PROVIDED DATA:
Module ExternalAuthIntegration.
Record t := mk {
  ID : string;
  ApplicationID : string;
  GatewayPrincipalID : string;
  Name : string;
  Protocol : string;
  KeyID : string;
  SecretConfigured : bool;
  SecretHint : string;
  SecretCiphertext : string;
  Issuer : string;
  JWKSURL : string;
  SubjectClaim : string;
  ModelsClaim : string;
  QPSLimitClaim : string;
  MonthlyTokenClaim : string;
  Audience : string;
  PolicyID : string;
  ModelAllowlist : list string;
  QPSLimit : Z;
  MonthlyTokenLimit : Z;
  MaxTTLSeconds : Z;
  Status : string;
  CreatedAt : time;
  UpdatedAt : time;
}.
#[export] Instance settable : Settable t := fun r => mk
  (ID r) (ApplicationID r) (GatewayPrincipalID r) (Name r) (Protocol r) (KeyID r)
  (SecretConfigured r) (SecretHint r) (SecretCiphertext r) (Issuer r) (JWKSURL r)
  (SubjectClaim r) (ModelsClaim r) (QPSLimitClaim r) (MonthlyTokenClaim r) (Audience r)
  (PolicyID r) (ModelAllowlist r) (QPSLimit r) (MonthlyTokenLimit r) (MaxTTLSeconds r)
  (Status r) (CreatedAt r) (UpdatedAt r).
Definition zero : t := mk
  "" "" "" "" "" "" false "" "" "" "" "" "" "" "" "" "" [] 0 0 0 "" 0 0.
End ExternalAuthIntegration.
Export (hints) ExternalAuthIntegration.

Module GovernancePolicy.
Record t := mk {
  ID : string;
  Name : string;
  Description : string;
  Version : Z;
  LastUpdatedBy : string;
  ScopeType : string;
  ScopeID : string;
  ModelAllowlist : list string;
  ModelDenylist : list string;
  QPSLimit : Z;
  MonthlyTokenLimit : Z;
  MonthlyBudgetMicros : Z;
  OverageAction : string;
  PromptLoggingMode : string;
  RetentionDays : Z;
  ToolCallAllowed : bool;
  ImageInputAllowed : bool;
  WebAccessAllowed : bool;
  Status : string;
  CreatedAt : time;
  UpdatedAt : time;
}.
#[export] Instance settable : Settable t := fun r => mk
  (ID r) (Name r) (Description r) (Version r) (LastUpdatedBy r) (ScopeType r) (ScopeID r)
  (ModelAllowlist r) (ModelDenylist r) (QPSLimit r) (MonthlyTokenLimit r)
  (MonthlyBudgetMicros r) (OverageAction r) (PromptLoggingMode r) (RetentionDays r)
  (ToolCallAllowed r) (ImageInputAllowed r) (WebAccessAllowed r) (Status r) (CreatedAt r)
  (UpdatedAt r).
Definition zero : t := mk
  "" "" "" 0 "" "" "" [] [] 0 0 0 "" "" 0 false false false "" 0 0.
End GovernancePolicy.
Export (hints) GovernancePolicy.

Module GatewayPolicyCandidate.
Record t := mk {
  PolicyID : string;
  PolicyName : string;
  PolicyVersion : Z;
  Source : string;
  ScopeType : string;
  ScopeID : string;
  Status : string;
  Matched : bool;
  Selected : bool;
  Reason : string;
}.
#[export] Instance settable : Settable t := fun r => mk
  (PolicyID r) (PolicyName r) (PolicyVersion r) (Source r) (ScopeType r) (ScopeID r) (Status r)
  (Matched r) (Selected r) (Reason r).
Definition zero : t := mk
  "" "" 0 "" "" "" "" false false "".
End GatewayPolicyCandidate.
Export (hints) GatewayPolicyCandidate.

Module GatewayPolicyExplanation.
Record t := mk {
  APIKeyID : string;
  SelectedPolicyID : string;
  SelectedPolicyName : string;
  SelectedPolicyVersion : Z;
  SelectedSource : string;
  Candidates : list GatewayPolicyCandidate.t;
}.
#[export] Instance settable : Settable t := fun r => mk
  (APIKeyID r) (SelectedPolicyID r) (SelectedPolicyName r) (SelectedPolicyVersion r)
  (SelectedSource r) (Candidates r).
Definition zero : t := mk
  "" "" "" 0 "" [].
End GatewayPolicyExplanation.
Export (hints) GatewayPolicyExplanation.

INSTRUCTIONS FOR THE TASK:
Of the entries listed above, reproduce only the lines starting at the line containing "SecretHint : string;" and ending at the line containing "(ID r) (Name". Include both, exactly as they stand.

SOLUTION TO THIS EXERCISE:
  SecretHint : string;
  SecretCiphertext : string;
  Issuer : string;
  JWKSURL : string;
  SubjectClaim : string;
  ModelsClaim : string;
  QPSLimitClaim : string;
  MonthlyTokenClaim : string;
  Audience : string;
  PolicyID : string;
  ModelAllowlist : list string;
  QPSLimit : Z;
  MonthlyTokenLimit : Z;
  MaxTTLSeconds : Z;
  Status : string;
  CreatedAt : time;
  UpdatedAt : time;
}.
#[export] Instance settable : Settable t := fun r => mk
  (ID r) (ApplicationID r) (GatewayPrincipalID r) (Name r) (Protocol r) (KeyID r)
  (SecretConfigured r) (SecretHint r) (SecretCiphertext r) (Issuer r) (JWKSURL r)
  (SubjectClaim r) (ModelsClaim r) (QPSLimitClaim r) (MonthlyTokenClaim r) (Audience r)
  (PolicyID r) (ModelAllowlist r) (QPSLimit r) (MonthlyTokenLimit r) (MaxTTLSeconds r)
  (Status r) (CreatedAt r) (UpdatedAt r).
Definition zero : t := mk
  "" "" "" "" "" "" false "" "" "" "" "" "" "" "" "" "" [] 0 0 0 "" 0 0.
End ExternalAuthIntegration.
Export (hints) ExternalAuthIntegration.

Module GovernancePolicy.
Record t := mk {
  ID : string;
  Name : string;
  Description : string;
  Version : Z;
  LastUpdatedBy : string;
  ScopeType : string;
  ScopeID : string;
  ModelAllowlist : list string;
  ModelDenylist : list string;
  QPSLimit : Z;
  MonthlyTokenLimit : Z;
  MonthlyBudgetMicros : Z;
  OverageAction : string;
  PromptLoggingMode : string;
  RetentionDays : Z;
  ToolCallAllowed : bool;
  ImageInputAllowed : bool;
  WebAccessAllowed : bool;
  Status : string;
  CreatedAt : time;
  UpdatedAt : time;
}.
#[export] Instance settable : Settable t := fun r => mk
  (ID r) (Name r) (Description r) (Version r) (LastUpdatedBy r) (ScopeType r) (ScopeID r)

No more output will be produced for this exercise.